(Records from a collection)
(** The number [APITester.print_summary] of auto_api.py (168-187) formats
    as its success rate, [passed/total*100], computed with no test on
    [total].  The console text is left out. *)
Definition print_summary (self : APITester) : result float :=
  let total := Z.of_nat (List.length (results self)) in
  let passed := count_pass (results self) in
  q <- true_div passed total ;;
  ret (PrimFloat.mul q (float_of_Z 100)).

(** The expression assigned to [resource_id] in [run_full_test_suite]
    (auto_api.py 139):
    [response_data.get('id') or response_data.get('_id') or
     response_data.get('uuid')]. *)
Definition resource_id_expr (response_data : json) : result json :=
  a <- py_get response_data "id" JNull ;;
  py_or a
    (b <- py_get response_data "_id" JNull ;;
     py_or b (py_get response_data "uuid" JNull)).

(** [resource_id] after the [try: ... except: pass] of lines 136-143. *)
Definition extract_resource_id (post_response : Response) : json :=
  match (response_data <- response_json post_response ;; resource_id_expr response_data) with
  | Ok v => v
  | Raise _ => JNull
  end.


Section Suite.

Context {env : Environment}.


End Suite.

End AutoApi.

(** ** auto_ap.py *)

Module AutoAp.

(** The default bodies of auto_ap.py (213-230). *)
Definition default_create_data : json :=
  JDict [("name", JStr "Test Item"); ("description", JStr "This is a test item");
         ("value", JInt 123)].
Definition default_update_data : json :=
  JDict [("name", JStr "Updated Test Item");
         ("description", JStr "This item has been updated"); ("value", JInt 456)].
Definition default_patch_data : json :=
  JDict [("description", JStr "Partially updated description")].

Section Script.

Context {env : Environment}.

(** [APITester.run_full_crud_test] of auto_ap.py (205-353).  Its test
    methods (28-171) and its [validate_response_data] (173-203) are those
    of V1.py statement for statement, apart from what [log_result] prints,
    and its blocks make the calls of the blocks of V1.py under the same
    tests: create (235-258), list (260-262), fetch (264-271), PUT
    (273-299), PATCH (301-327), DELETE (329-335), edge cases (337-350).
    What they add, the console output and the comparisons of the fetched
    resource with the update and patch data (284-299, 312-327), prints
    inside a [try] whose bare [except] swallows every exception, and leaves
    the tester as it is.  The default bodies are the script's own, and
    [print_summary] ends it (353). *)
Definition run_full_crud_test (create_data update_data patch_data : json)
    (expected_fields : option (list string)) : M unit :=
  let create_data := or_default create_data default_create_data in
  let update_data := or_default update_data default_update_data in
  let patch_data := or_default patch_data default_patch_data in
  resource_id <- crud_create create_data expected_fields ;;
  test_get "" 200 None ;;
  crud_read_single resource_id expected_fields ;;
  crud_update_put resource_id update_data ;;
  crud_update_patch resource_id patch_data ;;
  crud_delete resource_id ;;
  crud_edge_cases ;;
  (fun s => lift (_ <- print_summary (self s) ;; ret tt) s).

TASK TO COMPLETE:
Wherever a line contains the string "console", copy that line from the data.

EXPECTED ANSWER:
    [total].  The console text is left out. *)
    What they add, the console output and the comparisons of the fetched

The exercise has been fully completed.